Lamezia Terme, 23 febbraio 2014 - A Roma è stata presentata la mozione dell’Udc di Lamezia Terme illustrata al IV congresso nazionale dell’Unione di Centro dal segretario cittadino Giancarlo Nicotera.
Nel suo articolato e sentito intervento, che ha riscosso i consensi dell’intera platea, Nicotera ha posto l’accento su alcuni punti che, stante l’Udc lametino presente nella capitale con una nutrita rappresentanza, dovranno distinguere la prossima azione politica dell’Unione di Centro e dovranno essere inseriti con preminenza assoluta nell’agenda delle cose da fare dal nascente governo.
“Sono alcuni temi che chiaramente contraddistinguono valori ed obiettivi da sempre nel DNA dell’Udc che oggi più che mai devono essere perseguiti per un rilancio concreto del Paese e della sua economia” ha detto Nicotera.
SUD. l’Udc da sempre è radicato nel mezzogiorno d’Italia, grazie ad una presenza capillare sul territorio e ad un impegno costante della classe dirigente e dei militanti locali.
Occorre però sempre di più scorgere nel sud Italia un’opportunità di investimento e non un peso da gestire.
Il sud è una risorsa per il Paese, questo deve essere l’imperativo.
Gli investimenti non devono più essere a pioggia, ma mirati, oculati e concessi solo per progetti duraturi e lungimiranti che creino sano e vero sviluppo.
Investire al sud nei settori strategici, quali il turismo, le ricchezze ambientali e naturali e l’agroalimentare, deve diventare sempre di più una priorità per il Paese.
Ciò passa anche attraverso il miglioramento delle infrastrutture e dei collegamenti (vedasi al contrario invece il continuo e scientifico depauperamento messo in atto da Trenitalia) stradali, portuali e ferroviari.
SCUOLA. non si possono più fare tagli indiscriminati in un settore che da sempre è stato un tassello fondamentale per la formazione e le conoscenze delle nuove generazioni.
Occorre invece investire e credere in una scuola competitiva, che già gode di ottimi insegnanti, che deve però essere appetibile anche in Europa.
E’ irrefutabile passare da un vecchio sistema cattedratico a quello pragmatico che punti anche sull’innovazione e sulle vere esigenze del mondo del lavoro, fornendo gli strumenti adatti a chi vi opera all’interno.
Va incrementato il fondo per le borse di studio per gli studenti capaci e meritevoli ma privi di mezzi economici.
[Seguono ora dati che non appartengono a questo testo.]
(** A run that ends normally ends at the first value of [shell_ap] that
    is not within [max_ap]. *)
Lemma ap_run_end (ls : list Layer) (max_ap shell_angle shell_ap : float)
      (ws : list (float * Z)) :
  ap_run cos ls max_ap shell_angle shell_ap ws None ->
  (Nat.iter (length ws) next_ap shell_ap <=? max_ap)%float = false.
Proof.
  intros H. remember None as fin eqn:E.
  induction H as [s G | s e G Hv | s v ws fin G Hv Hrun IH]; [exact G | discriminate |].
  simpl length. rewrite Nat.iter_succ_r. auto.
Qed.

(** The fold divides by [shell_ap] when there is a layer to add. *)
Lemma rounded_hp_nonzero (ls : list Layer) (shell_angle shell_ap : float) (v : Z) :
  non_last ls <> [] ->
  rounded_hp cos ls shell_angle shell_ap = Ok v -> (shell_ap =? 0)%float = false.
Proof.
  unfold rounded_hp. destruct (non_last ls) as [|l rest]; [congruence|]. intros _.
  simpl. unfold add_and_round at 1, layer_hp, py_div.
  destruct (shell_ap =? 0)%float; [discriminate | reflexivity].
Qed.

Lemma ap_run_functional (ls : list Layer) (max_ap shell_angle shell_ap : float)
      (ws : list (float * Z)) (fin : option exn) :
  non_last ls <> [] ->
  ap_run cos ls max_ap shell_angle shell_ap ws fin -> functional_writes ws.
Proof.
  intros Hne Hrun. apply ap_run_values in Hrun. rewrite List.Forall_forall in Hrun.
  split.
  - apply List.Forall_forall. intros kv Hin. destruct (Hrun kv Hin) as [G Hv]. split.
    + now apply FloatOrderFacts.leb_eqb_refl in G.
    + now apply rounded_hp_nonzero in Hv.
  - intros kv kv' Hin Hin' E.
    destruct (Hrun kv Hin) as [_ Hv], (Hrun kv' Hin') as [_ Hv'].
    rewrite E in Hv. congruence.
Qed.

(** The only exceptions of the fold are those of the division, of
    [math.cos] and of [round]. *)
Lemma add_and_round_exn (shell_angle shell_ap : float) (acc : Z) (l : Layer) (e : exn) :
  add_and_round cos shell_angle shell_ap acc l = Err e ->
  e <> IndexError /\ e <> ValueError_max_empty.
Proof.
  unfold add_and_round, layer_hp, py_div, math_cos, int_to_float, py_round.
  destruct (shell_ap =? 0)%float; simpl; [intros [= <-]; split; discriminate|].
  destruct (is_nan (cos shell_angle) && negb (is_nan shell_angle)); simpl;
    [intros [= <-]; split; discriminate|].
  destruct (is_infinity (cos shell_angle) && is_finite shell_angle); simpl;
    [intros [= <-]; split; discriminate|].
  destruct (binary_normalize prec emax acc 0 false); simpl;
    try (intros [= <-]; split; discriminate);
    destruct (Prim2SF _); intros [= <-]; split; discriminate.
Qed.

Lemma rounded_hp_exn (ls : list Layer) (shell_angle shell_ap : float) (e : exn) :
  rounded_hp cos ls shell_angle shell_ap = Err e ->
  e <> IndexError /\ e <> ValueError_max_empty.
Proof.
  unfold rounded_hp. generalize 0 as acc.
  induction (non_last ls) as [|l rest IH]; intros acc; simpl; [discriminate|].
  destruct (add_and_round cos shell_angle shell_ap acc l) as [a|e'] eqn:E; simpl.
  - apply IH.
  - intros [= <-]. now apply add_and_round_exn in E.
Qed.

Lemma ap_run_exn (ls : list Layer) (max_ap shell_angle shell_ap : float)
      (ws : list (float * Z)) (e : exn) :
  ap_run cos ls max_ap shell_angle shell_ap ws (Some e) ->
  e <> IndexError /\ e <> ValueError_max_empty.
Proof.
  intros H. remember (Some e) as fin eqn:E.
  induction H as [s G | s e' G Hv | s v ws fin G Hv Hrun IH];
    [discriminate | | auto].
  injection E as ->. now apply rounded_hp_exn in Hv.
Qed.

End KDFacts.

(** [max] returns an item of the list that no item is greater than. *)
Lemma py_max_spec (xs : list float) (m : float) :
  py_max xs = Ok m -> In m xs /\ Forall (fun x => (m <? x)%float = false) xs.
Proof.
  destruct xs as [|x rest]; [discriminate|]. simpl. intros [= <-].
  assert (H : forall l m0 seen,
             In m0 seen -> Forall (fun x => (m0 <? x)%float = false) seen ->
             let m := fold_left (fun maxval item => if (maxval <? item)%float then item else maxval) l m0 in
             In m (seen ++ l) /\ Forall (fun x => (m <? x)%float = false) (seen ++ l)).
  { induction l as [|y l IH]; intros m0 seen Hin Hmax; simpl.
    - now rewrite app_nil_r.
    - replace (seen ++ y :: l) with ((seen ++ [y]) ++ l) by now rewrite <- app_assoc.
      destruct (m0 <? y)%float eqn:E.
      + apply IH.
        * apply in_or_app. right. now left.
        * apply Forall_app. split.
          -- eapply Forall_impl; [exact Hmax|]. intros a Ha. simpl in Ha.
             eapply FloatOrderFacts.ltb_false_step; eauto.
          -- constructor; [apply FloatOrderFacts.ltb_irrefl | constructor].
      + apply IH.
        * apply in_or_app. now left.
        * apply Forall_app. split; [exact Hmax|]. constructor; [exact E | constructor]. }
  apply (H rest x [x]).
  - now left.
  - constructor; [apply FloatOrderFacts.ltb_irrefl | constructor].
Qed.

Lemma py_max_nonempty (xs : list float) (m : float) : py_max xs = Ok m -> xs <> [].
Proof. destruct xs; [discriminate | discriminate]. Qed.

(* ================================================================== *)
(** * The chunks the driver builds *)

Lemma add_material_layers (c : ArmorChunk) (m : material) :
  layers (add_material c m) = layers c ++ [material_layer m].
Proof. now destruct m. Qed.

Lemma chunk_of_layers (ms : list material) :
  layers (chunk_of ms) = map material_layer ms.
Proof.
  unfold chunk_of.
  assert (H : forall c, layers (fold_left add_material ms c)
                        = layers c ++ map material_layer ms).
  { induction ms as [|m ms IH]; intros c; simpl.
    - now rewrite app_nil_r.
    - rewrite IH, add_material_layers. now rewrite <- app_assoc. }
  apply H.
Qed.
TAGLI ALLA SPESA PUBBLICA E MERITOCRAZIA
I tagli a tutte le spese inutili e alle odiose guarentigie per pochi eletti non sono più rinviabili. La classe dirigente deve essere un tutt’uno con il resto del Paese per cui vanno eliminati tutti gli ingiustificati privilegi, tra cui gli immeritati stipendi d’oro.
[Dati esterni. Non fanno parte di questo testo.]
Lemma plot_events_top_n_witness :
  exists ranked rest,
    snd (plot_events 0%nat None (Some (One "jupyter")) None None 1 FreqM
           (Some "repo_name"%string) "actor_id" nunique false None []
           (mkWorld [[mkRow "PushEvent" "jupyter" 0 1 "notebook";
                      mkRow "PushEvent" "ipython" 0 1 "ipython";
                      mkRow "ForkEvent" "jupyter" DAY 2 "notebook";
                      mkRow "ForkEvent" "jupyter" DAY 2 "lab"]] [] [] [] []))
      = Ok (GroupSeries (with_values ranked)) /\
    Permutation (ranked ++ rest)
      (dropna (group_values
                 (filter (selected None (Some (One "jupyter")) None None)
                    [mkRow "PushEvent" "jupyter" 0 1 "notebook";
                     mkRow "PushEvent" "ipython" 0 1 "ipython";
                     mkRow "ForkEvent" "jupyter" DAY 2 "notebook";
                     mkRow "ForkEvent" "jupyter" DAY 2 "lab"])
                 (fun r => VStr (repo_name r)) (fun r => VInt (actor_id r))
                 nunique)) /\
    StronglySorted by_value_desc ranked /\
    length ranked = Nat.min (Z.to_nat 1) (length (ranked ++ rest)) /\
    (forall a b, In a ranked -> In b rest -> (snd b <= snd a)%Q).
Proof.
  apply (proj1 plot_events_top_n 0%nat None (Some (One "jupyter")) None None 1
           FreqM "repo_name"%string "actor_id"%string nunique None []
           (mkWorld [[mkRow "PushEvent" "jupyter" 0 1 "notebook";
                      mkRow "PushEvent" "ipython" 0 1 "ipython";
                      mkRow "ForkEvent" "jupyter" DAY 2 "notebook";
                      mkRow "ForkEvent" "jupyter" DAY 2 "lab"]] [] [] [] [])
           (fun r => VStr (repo_name r)) (fun r => VInt (actor_id r))).
  - discriminate.
  - reflexivity.
  - reflexivity.
Defined.

End TopNClaims.
(** ** Smoothing: [rolling(k).mean()] *)

Module RollingFacts.

Lemma window_sum_snoc (xs : list (option Q)) (len a : nat) :
  (window_sum xs a (S len) ==
   window_sum xs a len
   + match nth (a + len) xs None with Some v => v | None => 0 end)%Q.
Proof.
  revert a. induction len as [| len IH]; intros a.
  - simpl. rewrite Nat.add_0_r. lra.
  - change (window_sum xs a (S (S len)))
      with (match nth a xs None with Some v => v | None => 0 end
            + window_sum xs (S a) (S len))%Q.
    rewrite (IH (S a)).
    change (window_sum xs a (S len))
      with (match nth a xs None with Some v => v | None => 0 end
            + window_sum xs (S a) len)%Q.
    replace (S a + len)%nat with (a + S len)%nat by lia. lra.
Qed.

Lemma window_obs_snoc (xs : list (option Q)) (len a : nat) :
  window_obs xs a (S len) =
  (window_obs xs a len
   + match nth (a + len) xs None with Some _ => 1 | None => 0 end)%nat.
Proof.
  revert a. induction len as [| len IH]; intros a.
  - simpl. replace (a + 0)%nat with a by lia. destruct (nth a xs None); lia.
  - change (window_obs xs a (S (S len)))
      with ((match nth a xs None with Some _ => 1 | None => 0 end)
            + window_obs xs (S a) (S len))%nat.
    rewrite (IH (S a)).
    change (window_obs xs a (S len))
      with ((match nth a xs None with Some _ => 1 | None => 0 end)
            + window_obs xs (S a) len)%nat.
    replace (S a + len)%nat with (a + S len)%nat by lia.
    destruct (nth a xs None), (nth (a + S len) xs None); lia.
Qed.

Lemma window_obs_le (xs : list (option Q)) (len a : nat) :
  (window_obs xs a len <= len)%nat.
Proof.
  revert a. induction len as [| len IH]; intros a; simpl; [lia |].
  specialize (IH (S a)). destruct (nth a xs None); lia.
Qed.

Lemma skipn_cons_nth {A : Type} (xs : list A) (i : nat) (x d : A) (r : list A) :
  skipn i xs = x :: r -> nth i xs d = x /\ skipn (S i) xs = r.
Proof.
  revert i. induction xs as [| y xs IH]; intros i H.
  - destruct i; discriminate.
  - destruct i as [| i]; simpl in H.
    + inversion H; subst. split; reflexivity.
    + apply IH in H. exact H.
Qed.

Lemma tracks_step (k : nat) (xs : list (option Q)) (i : nat) (st : Q * nat) :
  (0 < k)%nat -> tracks k xs i st ->
  tracks k xs (S i)
    (add_mean (nth i xs None)
       (if Nat.leb k i then remove_mean (nth (i - k) xs None) st else st)).
Proof.
  intros Hk [Hs Ho]. unfold tracks.
  destruct (Nat.leb k i) eqn:E.
  - apply Nat.leb_le in E.
    replace (Nat.min i k) with k in * by lia.
    replace (Nat.min (S i) k) with k by lia.
    replace (S i - k)%nat with (S (i - k)) by lia.
    destruct k as [| k']; [lia |].
    rewrite window_sum_snoc, window_obs_snoc.
    replace (S (i - S k') + k')%nat with i by lia.
    simpl in Hs, Ho.
    destruct (nth (i - S k') xs None) as [v |], (nth i xs None) as [x |];
      simpl; split; try lra; lia.
  - apply Nat.leb_gt in E.
    replace (Nat.min i k) with i in * by lia.
    replace (Nat.min (S i) k) with (S i) by lia.
    replace (S i - k)%nat with O by lia.
    replace (i - k)%nat with O in * by lia.
    rewrite window_sum_snoc, window_obs_snoc. simpl.
    destruct (nth i xs None) as [x |]; simpl; split; try lra; lia.
Qed.

Lemma calc_mean_trailing (k : nat) (xs : list (option Q)) (i : nat) (st : Q * nat) :
  (0 < k)%nat -> tracks k xs (S i) st ->
  same (calc_mean k st) (trailing_mean k xs i).
Proof.
  intros Hk [Hs Ho]. unfold calc_mean, trailing_mean, window_mean.
  replace (i + 1)%nat with (S i) by lia.
  pose proof (window_obs_le xs (Nat.min (S i) k) (S i - k)) as Hle.
  destruct (Nat.leb k (S i)) eqn:E.
  - apply Nat.leb_le in E.
    replace (Nat.min (S i) k) with k in * by lia.
    rewrite Ho.
    destruct (Nat.eqb (window_obs xs (S i - k) k) k) eqn:Eo.
    + apply Nat.eqb_eq in Eo. rewrite Eo.
      rewrite Nat.leb_refl.
      assert (Ep : Nat.ltb 0 k = true) by (apply Nat.ltb_lt; exact Hk).
      rewrite Ep. simpl. rewrite Hs. reflexivity.
    + apply Nat.eqb_neq in Eo.
      assert (El : Nat.leb k (window_obs xs (S i - k) k) = false)
        by (apply Nat.leb_gt; lia).
      rewrite El. exact I.
  - apply Nat.leb_gt in E.
    replace (Nat.min (S i) k) with (S i) in * by lia.
    assert (El : Nat.leb k (snd st) = false) by (apply Nat.leb_gt; lia).
    rewrite El. exact I.
Qed.

Lemma roll_mean_loop_length (k : nat) (xs rest : list (option Q)) (i : nat)
    (st : Q * nat) :
  length (roll_mean_loop k xs i st rest) = length rest.
Proof.
  revert i st. induction rest as [| x rest IH]; intros i st; simpl;
    [reflexivity | rewrite IH; reflexivity].
Qed.

(** The loop reports the trailing mean at every position it visits. *)
Lemma roll_mean_loop_trailing (k : nat) (xs rest : list (option Q)) :
  (0 < k)%nat ->
  forall (i : nat) (st : Q * nat),
    skipn i xs = rest -> tracks k xs i st ->
    forall j, (j < length rest)%nat ->
      same (nth j (roll_mean_loop k xs i st rest) None) (trailing_mean k xs (i + j)).
Proof.
  intros Hk. induction rest as [| x rest IH]; intros i st Hrest Htr j Hj.
  - simpl in Hj. lia.
  - destruct (skipn_cons_nth xs i x None rest Hrest) as [Hx Hrest'].
    pose proof (tracks_step k xs i st Hk Htr) as Hstep. rewrite Hx in Hstep.
    cbn [roll_mean_loop]. destruct j as [| j].
    + rewrite Nat.add_0_r. cbn [nth].
      apply calc_mean_trailing; assumption.
    + cbn [nth]. replace (i + S j)%nat with (S i + j)%nat by lia.
      apply IH; [exact Hrest' | exact Hstep | simpl in Hj; lia].
Qed.

(** [roll_mean k] is the trailing mean of window [k]. *)
Lemma roll_mean_trailing (k : nat) (xs : list (option Q)) :
  (0 < k)%nat -> trailing k xs (roll_mean k xs).
Proof.
  intros Hk. unfold trailing, roll_mean. split.
  - apply roll_mean_loop_length.
  - intros i Hi.
    apply (roll_mean_loop_trailing k xs xs Hk 0 (0%Q, O)); try assumption.
    + reflexivity.
    + split; reflexivity.
Qed.

Lemma combine_fst {A B : Type} (a : list A) (b : list B) :
  length b = length a -> map fst (combine a b) = a.
Proof.
  revert b. induction a as [| x a IH]; intros [| y b] H; simpl in *;
    try discriminate; [reflexivity |].
  rewrite IH by lia. reflexivity.
Qed.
Il merito, anche e soprattutto nel settore pubblico, deve essere l’unica via perseguita e perseguibile.
FAMIGLIA E QUOZIENTE FAMILIARE
Le tasse, i servizi ed carichi economici sulle famiglie vanno calibrati sempre di più sul reddito e sul numero di familiari a carico (con particolare attenzione per i bambini ed i disabili). La famiglia deve tornare ad essere al centro dei programmi governativi, la solidarietà non è un lusso o un mero sentimento di pietà, è un’esigenza unica e fondamentale per uno Stato che voglia definirsi giusto ed equo.
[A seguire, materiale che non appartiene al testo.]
(** X4: when no user document is found, [find_one] returns [None] and
    does not raise: for an id that names neither a session nor a user, and
    for a session whose user is not in the User Store.  A session stored
    without a [user] field makes it raise [KeyError]. *)
Theorem find_one_without_user_document (lookup : pydict) (id : pyval) (w : world) :
  dict_get lookup "_id" = Some id ->
  (store_find_one (sessions w) id = PNone ->
   store_find_one (users w) id = PNone ->
   find_one lookup w = (Ok PNone, w))
  /\ (forall session user_id,
         store_find_one (sessions w) id = PDict session ->
         dict_get session "user" = Some user_id ->
         store_find_one (users w) user_id = PNone ->
         find_one lookup w = (Ok PNone, w))
  /\ (forall session,
         store_find_one (sessions w) id = PDict session ->
         dict_get session "user" = None ->
         find_one lookup w = (Raise (KeyError "user"), w)).
Proof.
  intros Hid. rewrite (find_one_run lookup id w Hid). cbv zeta.
  split; [|split].
  - intros Hs Hd. rewrite Hs. change (truthy PNone) with false. cbn iota.
    now rewrite Hd.
  - intros session user_id Hs Hu Hd. rewrite Hs, (store_found_truthy _ _ _ Hs).
    unfold py_getitem. rewrite Hu. now rewrite Hd.
  - intros session Hs Hu. rewrite Hs, (store_found_truthy _ _ _ Hs).
    unfold py_getitem. now rewrite Hu.
Qed.

Lemma find_one_without_user_document_witness :
  find_one [("_id", PStr "nobody")] desk_world = (Ok PNone, desk_world)
  /\ find_one [("_id", PStr "s4")] orphan_world = (Ok PNone, orphan_world)
  /\ find_one [("_id", PStr "s5")] orphan_world = (Raise (KeyError "user"), orphan_world).
Proof.
  split; [|split].
  - apply (proj1 (find_one_without_user_document [("_id", PStr "nobody")]
                    (PStr "nobody") desk_world eq_refl)); reflexivity.
  - apply (proj1 (proj2 (find_one_without_user_document [("_id", PStr "s4")]
                           (PStr "s4") orphan_world eq_refl))
             [("_id", PStr "s4"); ("user", PObjectId "9a9")] (PObjectId "9a9"));
      reflexivity.
  - apply (proj2 (proj2 (find_one_without_user_document [("_id", PStr "s5")]
                           (PStr "s5") orphan_world eq_refl))
             [("_id", PStr "s5")]);
      reflexivity.
Defined.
SISTEMA ELETTORALE. E’ una richiesta perenne del nostro partito, avvalorata dalla recente pronuncia della Corte Costituzionale: bisogna restituire ai cittadini la possibilità democratica e il diritto costituzionalmente garantito di scegliere i propri rappresentanti, senza tutoraggi o filtri romani, attraverso il reinserimento del voto di preferenza.
PICCOLE E MEDIE IMPRESE. GIOVANI, LAVORO E PRECARI.
Le piccole e medie imprese, pur costituendo l’ossatura della Stato e del nostro sistema economico, sono sempre più in sofferenza. Ogni giorno chiudono centinaia di attività, mettendo in crisi il sistema Paese.
Occorre sempre di più semplificare, eliminando la burocrazia inutile e costosissima.
Il costo del lavoro deve essere tagliato, anche attraverso la detassazione e fornendo incentivi per i nuovi assunti. Sarà fondamentale abbassare il cuneo fiscale.